Directions: Look through the material below. Copy each line that contains the string "RegisterFile".

Given data:

Lemma registry_append_only_witness :
  registerAll ["AppService"; "UserService"] ["UserService"; "AppService"]
  = ["UserService"; "AppService"].
Proof.
  apply (proj2 (registry_append_only ["AppService"; "UserService"]
                  ["UserService"; "AppService"])).
  intros L HL. apply elem_of_cons in HL as [-> | HL].
  - apply elem_of_cons. right. apply elem_of_cons. left. reflexivity.
  - apply elem_of_cons in HL as [-> | HL%elem_of_nil]; [ | destruct HL].
    apply elem_of_cons. left. reflexivity.
Defined.

(** ** The error interceptor *)

(** X18.  The interceptor passes a completed stream on and leaves the
    response alone.  On an error it fails with the same error, after
    putting it on the raw response when the response has one, and then
    not on the response itself, else on the response; intercepting the
    same error again changes nothing more. *)
Theorem interceptor_attaches_error {A : Type}
    (response : LoggerErrorInterceptor.Response)
    (handled : LoggerErrorInterceptor.Outcome A) :
  (LoggerErrorInterceptor.intercept response handled).1 = handled
  ∧ (∀ a, handled = LoggerErrorInterceptor.Completed a →
       (LoggerErrorInterceptor.intercept response handled).2 = response)
  ∧ (∀ e, handled = LoggerErrorInterceptor.Failed e →
       match LoggerErrorInterceptor.raw response with
       | Some _ =>
           LoggerErrorInterceptor.raw
             (LoggerErrorInterceptor.intercept response handled).2
           = Some {| LoggerErrorInterceptor.raw_err := e |}
           ∧ LoggerErrorInterceptor.err
               (LoggerErrorInterceptor.intercept response handled).2
             = LoggerErrorInterceptor.err response
       | None =>
           LoggerErrorInterceptor.raw
             (LoggerErrorInterceptor.intercept response handled).2 = None
           ∧ LoggerErrorInterceptor.err
               (LoggerErrorInterceptor.intercept response handled).2 = e
       end)
  ∧ LoggerErrorInterceptor.intercept
      (LoggerErrorInterceptor.intercept response handled).2 handled
    = LoggerErrorInterceptor.intercept response handled.
Proof.
  destruct handled as [a | e]; simpl.
  - repeat split; done.
  - split; [done | split; [done | split]].
    + intros e' [= <-]. unfold LoggerErrorInterceptor.attach.
      by destruct (LoggerErrorInterceptor.raw response).
    + unfold LoggerErrorInterceptor.attach.
      by destruct (LoggerErrorInterceptor.raw response).
Qed.

Lemma interceptor_attaches_error_witness :
  LoggerErrorInterceptor.raw
    (LoggerErrorInterceptor.intercept
       {| LoggerErrorInterceptor.raw :=
            Some {| LoggerErrorInterceptor.raw_err := VUndefined |};
          LoggerErrorInterceptor.err := VUndefined |}
       (LoggerErrorInterceptor.Failed (A := unit) (VErr "boom" VUndefined))).2
  = Some {| LoggerErrorInterceptor.raw_err := VErr "boom" VUndefined |}
  ∧ LoggerErrorInterceptor.err
      (LoggerErrorInterceptor.intercept
         {| LoggerErrorInterceptor.raw :=
              Some {| LoggerErrorInterceptor.raw_err := VUndefined |};
            LoggerErrorInterceptor.err := VUndefined |}
         (LoggerErrorInterceptor.Failed (A := unit)
            (VErr "boom" VUndefined))).2
    = VUndefined.
Proof.
  exact (proj1 (proj2 (proj2 (interceptor_attaches_error
           {| LoggerErrorInterceptor.raw :=
                Some {| LoggerErrorInterceptor.raw_err := VUndefined |};
              LoggerErrorInterceptor.err := VUndefined |}
           (LoggerErrorInterceptor.Failed (A := unit)
              (VErr "boom" VUndefined)))))
           (VErr "boom" VUndefined) eq_refl).
Defined.

(** ** The web client *)

(** X19.  In the options given to [fetch], every option of the caller is
    passed as it is, [headers] included: the headers with the default
    [Content-Type] are used only when the caller's options have no
    [headers] key. *)
Theorem caller_options_win (options : gmap string value) (k : string) :
  WebApi.defaultOptions options !! k
  = match options !! k with
    | Some v => Some v
    | None =>
        if decide (k = "headers")
        then Some (VObj {[ "Content-Type" := VStr "application/json" ]})
        else None
    end.
Proof.
  unfold WebApi.defaultOptions. rewrite lookup_assign. simpl.
  destruct (options !! k) eqn:Hk; [done | ].
  case_decide as Hh.
  - subst k. rewrite Hk. simpl. rewrite lookup_singleton_eq.
    unfold Object_assign. simpl. by rewrite (left_id_L ∅ (∪)).
  - by apply lookup_singleton_ne.
Qed.

(** X20.  The answer of [createApiRequest] has data and no error when
    it succeeded, an error and no data when it failed.  It succeeded
    exactly when [fetch] gave a response that is [ok] and whose text
    could be read; the data is then the parsed text, or the text itself
    when it is no JSON.  A response that is not [ok] gives the error
    ["HTTP error! status: "] followed by the status. *)
Theorem api_response_well_formed
    (fetch : string → gmap string value
             → WebApi.Completion WebApi.HttpResponse)
    (JSON_parse : string → option value)
    (env : option string) (endpoint : string)
    (options : gmap string value) :
  (WebApi.success
     (WebApi.createApiRequest fetch JSON_parse env endpoint options) = true
   ↔ ∃ resp body,
       fetch (WebApi.API_BASE_URL env ++ endpoint)%string
             (WebApi.defaultOptions options) = WebApi.Normal resp
       ∧ WebApi.ok resp = true ∧ WebApi.text resp = WebApi.Normal body
       ∧ WebApi.createApiRequest fetch JSON_parse env endpoint options
         = {| WebApi.success := true;
              WebApi.data := Some (default (VStr body) (JSON_parse body));
              WebApi.error := None |})
  ∧ (WebApi.success
       (WebApi.createApiRequest fetch JSON_parse env endpoint options) = false
     → WebApi.data
         (WebApi.createApiRequest fetch JSON_parse env endpoint options)
       = None
       ∧ is_Some (WebApi.error
           (WebApi.createApiRequest fetch JSON_parse env endpoint options)))
  ∧ (∀ resp,
       fetch (WebApi.API_BASE_URL env ++ endpoint)%string
             (WebApi.defaultOptions options) = WebApi.Normal resp →
       WebApi.ok resp = false →
       WebApi.createApiRequest fetch JSON_parse env endpoint options
       = {| WebApi.success := false; WebApi.data := None;
            WebApi.error :=
              Some ("HTTP error! status: " ++ pretty (WebApi.status resp))%string |}).
Proof.
  unfold WebApi.createApiRequest, WebApi.tryRequest.
  destruct (fetch _ _) as [resp | e] eqn:Hf.
  - destruct (WebApi.ok resp) eqn:Hok; simpl.
    + destruct (WebApi.text resp) as [body | e] eqn:Ht.
      * destruct (JSON_parse body) eqn:Hj; simpl;
          (split; [ | split; [done | by intros ? [= <-]; congruence]]);
          (split; [intros _ | done]);
          exists resp, body; by rewrite Hj.
      * simpl. split; [ | split; [by eauto | intros ? [= <-]; congruence]].
        split; [done | ]. intros (? & ? & [= <-] & _ & ? & _). congruence.
    + split; [ | split; [by eauto | by intros ? [= <-] _]].
      split; [done | ]. intros (? & ? & [= <-] & ? & _). congruence.
  - simpl. split; [ | split; [by eauto | done]].
    split; [done | ]. by intros (? & ? & ? & _).
Qed.
(** [CatalogService.UpdateFile]. *)
Definition UpdateFile (self : CatalogService)
    (request : UpdateFileRequest) (context : Metadata)
  : M FileResponse :=
  '(user_id, is_auth) <- _get_user_identity self context ;;
  when (negb is_auth) (abort UNAUTHENTICATED "Auth required") ;;
  o <- ObjectId_ (uf_id request) ;;
  doc <- gets (fun w => Mongo.find_one (q_file_id o) (files_col w)) ;;
  match doc with
  | None => abort NOT_FOUND "File not found"
  | Some doc =>
      when (negb (_can_write doc user_id))
           (abort PERMISSION_DENIED "No write permission") ;;
      let update_fields := file_update_fields_of request doc in
      when (file_update_nonempty update_fields)
           (o <- ObjectId_ (uf_id request) ;;
            modify (set_files (Mongo.update_one (q_file_id o)
                                                (file_set update_fields)))) ;;
      o <- ObjectId_ (uf_id request) ;;
      updated <- gets (fun w => Mongo.find_one (q_file_id o) (files_col w)) ;;
      match updated with
      | Some updated => ret (file_response updated)
      | None => raise (TypeError "'NoneType' object is not subscriptable")
      end
  end.

(** [CatalogService.DeleteFile]. *)
Definition DeleteFile (self : CatalogService)
    (request : DeleteFileRequest) (context : Metadata)
  : M DeleteResponse :=
  '(user_id, is_auth) <- _get_user_identity self context ;;
  when (negb is_auth) (abort UNAUTHENTICATED "Auth required") ;;
  o <- ObjectId_ (df_id request) ;;
  doc <- gets (fun w => Mongo.find_one (q_file_id o) (files_col w)) ;;
  match doc with
  | None => abort NOT_FOUND "File not found"
  | Some doc =>
      when (negb (Py.eq_opt_int (owner_id doc) user_id))
           (abort PERMISSION_DENIED "Only owner can delete file") ;;
      o <- ObjectId_ (df_id request) ;;
      modify (set_files (Mongo.delete_one (q_file_id o))) ;;
      delete_files (file_service self) [external_file_id doc] ;;
      ret {| success := true; message := "Deleted" |}
  end.

(** The server of [serve()]: the interceptor in front of a handler. *)
Definition serve {Req Resp : Type} (interceptor : AuthInterceptor)
    (handler : RpcMethodHandler Req Resp)
    (handler_call_details : HandlerCallDetails) (request : Req) : M Resp :=
  h <- intercept_service interceptor (fun _ => handler) handler_call_details ;;
  h request (invocation_metadata handler_call_details).

(* ===================================================================== *)
(** ** The mock collaborators of the repository *)
(* ===================================================================== *)

(** [auth_service/main.py]: [GetCurrentUser] looks the session up in
    [ACTIVE_SESSIONS] and aborts when it is unknown. *)
Definition AuthServiceMock (ACTIVE_SESSIONS : list (string * Z)) : AuthStub :=
  fun SessionID =>
    match List.find (fun kv => (fst kv =? SessionID)%string)
                    (rev ACTIVE_SESSIONS) with
    | Some kv => Reply (snd kv)
    | None => RpcError "Invalid Session"
    end.

(** [file_service/main.py]: [DeleteFile] always answers [Empty]. *)
Definition FileServiceMock : FileStub := fun _ => Reply tt.

(** A blob collaborator that cannot be reached. *)
Definition FileServiceDown : FileStub := fun _ => RpcError "unavailable".

(** [AuthServiceMock.CreateSession]: [ACTIVE_SESSIONS[SessionID] = user].
    The dictionary is the list of its assignments, a later one overriding
    an earlier one; a user is represented by its [ID], the only field the
    catalog reads. *)
Definition CreateSession (ACTIVE_SESSIONS : list (string * Z))
    (SessionID : string) (user : Z) : list (string * Z) :=
  ACTIVE_SESSIONS ++ [(SessionID, user)].

(** [AuthServiceMock.Logout]:
    [if SessionID in ACTIVE_SESSIONS: del ACTIVE_SESSIONS[SessionID]]. *)
Definition Logout (ACTIVE_SESSIONS : list (string * Z)) (SessionID : string)
  : list (string * Z) :=
  if existsb (fun kv => (fst kv =? SessionID)%string) ACTIVE_SESSIONS
  then filter (fun kv => negb (fst kv =? SessionID)%string) ACTIVE_SESSIONS
  else ACTIVE_SESSIONS.

(** The document [CreateDirectory] builds (lines 153-160) once the store
    has assigned [inserted_id], and the one [RegisterFile] builds (lines
    283-291). *)
Definition created_directory (request : CreateDirectoryRequest)
    (user_id : option Z) (inserted_id : oid) : directory :=
  {| d_id := inserted_id
   ; d_name := cd_name request
   ; parent_id := if Py.truthy (cd_parent_id request)
                  then Some (cd_parent_id request) else None
   ; d_acl := {| is_public := Some (cd_is_public request)
               ; owner_id := user_id
               ; allowed_readers := Some (cd_allowed_readers request)
               ; allowed_writers := Some (cd_allowed_writers request) |} |}.


(** The seven methods [CatalogServiceServicer] registers. *)
Definition catalog_methods : list string :=
  [ "CreateDirectory"; "UpdateDirectory"; "DeleteDirectory"
  ; "GetDirectoryContent"; "RegisterFile"; "UpdateFile"; "DeleteFile" ]%string.

(* ===================================================================== *)
(** ** Sample data: the identities and sessions of the test suite *)
(* ===================================================================== *)

Definition id_owner : Z := 100.
Definition id_writer : Z := 200.
Definition id_reader : Z := 300.
Definition id_stranger : Z := 999.
Lemma finalStatus_cases failed recipients :
  recipients <> [] ->
  (finalStatus failed recipients = Schema.confirmed <-> failed = [])
  /\ (finalStatus failed recipients = Schema.failed
      <-> List.length failed = List.length recipients)
  /\ (finalStatus failed recipients = Schema.partially_failed
      <-> failed <> [] /\ List.length failed <> List.length recipients).
Proof.
  intros Hne. unfold finalStatus.
  assert (HN : List.length recipients <> 0) by (destruct recipients; simpl; congruence).
  assert (Hnil : failed = [] <-> List.length failed = 0)
    by (destruct failed; simpl; split; congruence).
  destruct (Nat.eqb (List.length failed) 0) eqn:E0;
    [apply Nat.eqb_eq in E0 | apply Nat.eqb_neq in E0].
  - repeat split; intros; try congruence; try tauto; lia.
  - destruct (Nat.eqb (List.length failed) (List.length recipients)) eqn:E;
      [apply Nat.eqb_eq in E | apply Nat.eqb_neq in E];
      repeat split; intros; try congruence; try tauto.
Qed.

Lemma no_put_among (evs : list Event) id body :
  forallb (fun ev => negb (isApi ev)) evs = true -> ~ In (ApiPut id body) evs.
Proof.
  intros Hevs Hin. rewrite forallb_forall in Hevs.
  specialize (Hevs _ Hin). discriminate Hevs.
Qed.

Lemma catchUpdate_matches data hashes :
  Data.recipients data <> [] ->
  statusMatches (catchUpdate data hashes) (Data.recipients data).
Proof.
  intros Hne. unfold statusMatches, catchUpdate. cbn.
  rewrite length_map.
  assert (map address (Data.recipients data) <> [])
    by (destruct (Data.recipients data); simpl; congruence).
  repeat split; intros; try congruence; try tauto.
Qed.

(** The updates sent by a run, on either way out of the [try] block, carry
    a status that matches their failed addresses. *)
Lemma mutationBody_updates env data w r f :
  Data.recipients data <> [] ->
  mutationBody env data (mkFrame w [] []) = (r, f) ->
  exists evs,
    trace (world f) = trace w ++ evs
    /\ forall id body, In (ApiPut id body) evs ->
                       statusMatches body (Data.recipients data).
Proof.
  intros Hne. pose proof (mutationBody_run env data w) as Hrun. cbn zeta in Hrun.
  destruct (apiReply env (trace w ++ [ApiPost data])).
  { rewrite Hrun. intros [= <- <-]. exists [ApiPost data]. split; [reflexivity|].
    intros id body [H|[]]. discriminate H. }
  destruct Hrun as (os & evs & inst & Hmap & Hevs & _ & _ & _ & _ & _ & _ & ->).
  set (id0 := Schema.id _).
  set (final := Update.mk (finalStatus (failedOf os) (Data.recipients data))
                  (hashesOf os) (failedOf os) (Some "0"%string)).
  set (fallback := catchUpdate data (hashesOf os)).
  assert (Hfinal : statusMatches final (Data.recipients data))
    by (apply finalStatus_cases, Hne).
  assert (Hfallback : statusMatches fallback (Data.recipients data))
    by (apply catchUpdate_matches, Hne).
  assert (Hin : forall (rest : list Event) id body,
             (forall id' body', In (ApiPut id' body') rest ->
                                statusMatches body' (Data.recipients data)) ->
             In (ApiPut id body) ([ApiPost data] ++ evs ++ rest) ->
             statusMatches body (Data.recipients data)).
  { intros rest id body Hrest H. simpl in H. destruct H as [H|H]; [discriminate H|].
    apply in_app_or in H as [H|H]; [|eauto].
    destruct (no_put_among _ _ _ Hevs H). }
  assert (Hboth : forall id' body',
             In (ApiPut id' body') [ApiPut id0 final; ApiPut id0 fallback] ->
             statusMatches body' (Data.recipients data)).
  { intros id' body' [[= <- <-]|[[= <- <-]|[]]]; assumption. }
  outerReply.
  2:{ intros [= <- <-]. exists ([ApiPost data] ++ evs ++ [ApiPut id0 final]).
      cbn [world trace]. split; [now rewrite <- !app_assoc|].
      intros id body. apply Hin. intros id' body' [[= <- <-]|[]]. exact Hfinal. }
  outerReply; intros [= <- <-];
    exists ([ApiPost data] ++ evs ++ [ApiPut id0 final; ApiPut id0 fallback]);
    cbn [world trace]; (split; [now rewrite <- !app_assoc|]);
    intros id body; apply Hin; exact Hboth.
Qed.
(** ** The [regexp] package, for the patterns the router builds

    [buildPathPattern] only ever compiles [^ body $], where [body] is the
    route template with its [:name] markers replaced by the group
    [([^/]+)].  The model covers the bodies made of
    - ordinary ASCII characters, which match themselves,
    - [.], any character but a newline,
    - the group [([^/]+)] and its named form [(?P<name>[^/]+)].
    Every other use of a character that [regexp.QuoteMeta] escapes, and every
    byte above 127 in a pattern (part of a multi-byte character, or invalid
    UTF-8, on which the compiler fails), is outside the model and compiles to
    [None]. The text matched against may hold any bytes: it is read as Go
    reads it, a code point at a time, a byte that is not valid UTF-8 standing
    for one character of width 1. *)
Module regexp.

Inductive node : Type :=
| Lit (c : ascii)
| AnyCharNotNL
| Capture (name : string).

Record Regexp : Type := { prog : list node }.

(** The characters [regexp.QuoteMeta] escapes. *)
Definition meta_chars : list ascii :=
  ["\"; "."; "+"; "*"; "?"; "("; ")"; "|"; "["; "]"; "{"; "}"; "^"; "$"]%char.

Definition is_meta (c : ascii) : bool := existsb (Ascii.eqb c) meta_chars.

Definition byte_in (lo hi : nat) (c : ascii) : bool :=
  ((lo <=? nat_of_ascii c) && (nat_of_ascii c <=? hi))%nat.

Definition is_ascii (c : ascii) : bool := byte_in 0 127 c.

(** A pattern character the model takes as a literal. *)
Definition is_literal (c : ascii) : bool := negb (is_meta c) && is_ascii c.

(** [utf8.DecodeRuneInString], the width it returns. A continuation byte is
    in 0x80..0xBF; the second byte of a sequence is held to the narrower
    range its lead byte asks for; the size is read off the lead byte, and a
    lead byte outside 0xC2..0xF4 is invalid. A sequence that is cut short or
    has a byte out of range is an invalid character of width 1. *)
Definition is_cont (c : ascii) : bool := byte_in 128 191 c.

Definition second_ok (lead b : ascii) : bool :=
  let l := nat_of_ascii lead in
  if (l =? 224)%nat then byte_in 160 191 b
  else if (l =? 237)%nat then byte_in 128 159 b
  else if (l =? 240)%nat then byte_in 144 191 b
  else if (l =? 244)%nat then byte_in 128 143 b
  else is_cont b.

Definition rune_size (lead : ascii) : nat :=
  let l := nat_of_ascii lead in
  if (l <? 194)%nat then 1%nat
  else if (l <? 224)%nat then 2%nat
  else if (l <? 240)%nat then 3%nat
  else if (l <? 245)%nat then 4%nat
  else 1%nat.

Definition rune_width (s : string) : nat :=
  match s with
  | "" => 0%nat
  | String d rest =>
      match rune_size d, rest with
      | 2%nat, String b1 _ => if second_ok d b1 then 2%nat else 1%nat
      | 3%nat, String b1 (String b2 _) =>
          if second_ok d b1 && is_cont b2 then 3%nat else 1%nat
      | 4%nat, String b1 (String b2 (String b3 _)) =>
          if second_ok d b1 && is_cont b2 && is_cont b3 then 4%nat else 1%nat
      | _, _ => 1%nat
      end
  end.

(** Characters of a capture name: [_], digits and ASCII letters. *)
Definition is_word (c : ascii) : bool :=
  let n := nat_of_ascii c in
  (Ascii.eqb c "_"
   || ((48 <=? n) && (n <=? 57))
   || ((65 <=? n) && (n <=? 90))
   || ((97 <=? n) && (n <=? 122)))%nat.

Fixpoint take_word (s : string) : string :=
  match s with
  | String c rest => if is_word c then String c (take_word rest) else ""
  | "" => ""
  end.

(** What follows the opening parenthesis of the one group modelled. *)
Definition group_body : string := "[^/]+)".

(** After an opening parenthesis: [?P<name>] followed by the group body. *)
Definition named_group (rest : string) : option string :=
  if HasPrefix rest "?P<" then
    let name := take_word (string_drop 3 rest) in
    if negb (String.eqb name "")
       && HasPrefix (string_drop (3 + String.length name) rest)
                    (String ">" group_body)
    then Some name
    else None
  else None.

(** The parser reads the pattern after its leading [^], up to and including
    the closing [$]. [skip] counts the characters of a group already
    recognised that are still to be passed over. *)
Fixpoint parse (skip : nat) (s : string) : option (list node) :=
  match s with
  | "" => None
  | String c rest =>
      match skip with
      | S k => parse k rest
      | O =>
          if Ascii.eqb c "$" then
            match rest with "" => Some [] | String _ _ => None end
          else if Ascii.eqb c "." then
            cons AnyCharNotNL <$> parse 0 rest
          else if Ascii.eqb c "(" then
            if HasPrefix rest group_body then
              cons (Capture "") <$> parse (String.length group_body) rest
            else
              match named_group rest with
              | Some name =>
                  cons (Capture name)
                    <$> parse (4 + String.length name
                               + String.length group_body) rest
              | None => None
              end
          else if is_literal c then cons (Lit c) <$> parse 0 rest
          else None
      end
  end.

Definition Compile (expr : string) : option Regexp :=
  match expr with
  | String "^" rest => Build_Regexp <$> parse 0 rest
  | _ => None
  end.

(** [regexp.MustCompile]: [None] stands for the panic, and for a pattern
    outside the model. *)
Definition MustCompile (expr : string) : option Regexp := Compile expr.

(** The group [([^/]+)] followed by the continuation [k]: one character or
    more, none of them a slash, the longest choice first. The result is the
    text of this group and the texts of the groups after it. [inside] counts
    the bytes of the current character that are still to be taken: the group
    ends between characters only. *)
Fixpoint cap_greedy (k : string -> option (list string)) (inside : nat)
    (s : string) : option (string * list string) :=
  match s with
  | "" => None
  | String d rest =>
      if (inside =? 0)%nat && is_slash d then None
      else
        let left :=
          match inside with
          | O => (rune_width (String d rest) - 1)%nat
          | S n => n
          end in
        match cap_greedy k left rest with
        | Some (w, caps) => Some (String d w, caps)
        | None =>
            if (left =? 0)%nat then (fun caps => (String d "", caps)) <$> k rest
            else None
        end
  end.

(** Matching a whole text (the pattern is anchored at both ends) in the
    order of a backtracking matcher; the result lists the group texts. A
    literal is an ASCII character and takes one byte; the dot takes one
    character, of whatever width. *)
Fixpoint exec (p : list node) (s : string) : option (list string) :=
  match p with
  | [] => match s with "" => Some [] | String _ _ => None end
  | Lit c :: p' =>
      match s with
      | String d rest => if Ascii.eqb c d then exec p' rest else None
      | "" => None
      end
  | AnyCharNotNL :: p' =>
      match s with
      | String d rest =>
          if Ascii.eqb d "010" then None
          else exec p' (string_drop (rune_width s) s)
      | "" => None
      end
  | Capture _ :: p' =>
      (fun wc : string * list string => wc.1 :: wc.2)
        <$> cap_greedy (exec p') 0 s
  end.

Definition MatchString (re : Regexp) (s : string) : bool :=
  match exec (prog re) s with Some _ => true | None => false end.

(** [FindStringSubmatch]: the whole match, then every group; [None] is
    Go's [nil] result. *)
Definition FindStringSubmatch (re : Regexp) (s : string)
  : option (list string) :=
  cons s <$> exec (prog re) s.

Fixpoint group_names (p : list node) : list string :=
  match p with
  | [] => []
  | Capture name :: p' => name :: group_names p'
  | _ :: p' => group_names p'
  end.

(** [SubexpNames]: entry 0 is the empty name of the whole match. *)
Definition SubexpNames (re : Regexp) : list string :=
  "" :: group_names (prog re).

Task output:
    has assigned [inserted_id], and the one [RegisterFile] builds (lines
  ; "GetDirectoryContent"; "RegisterFile"; "UpdateFile"; "DeleteFile" ]%string.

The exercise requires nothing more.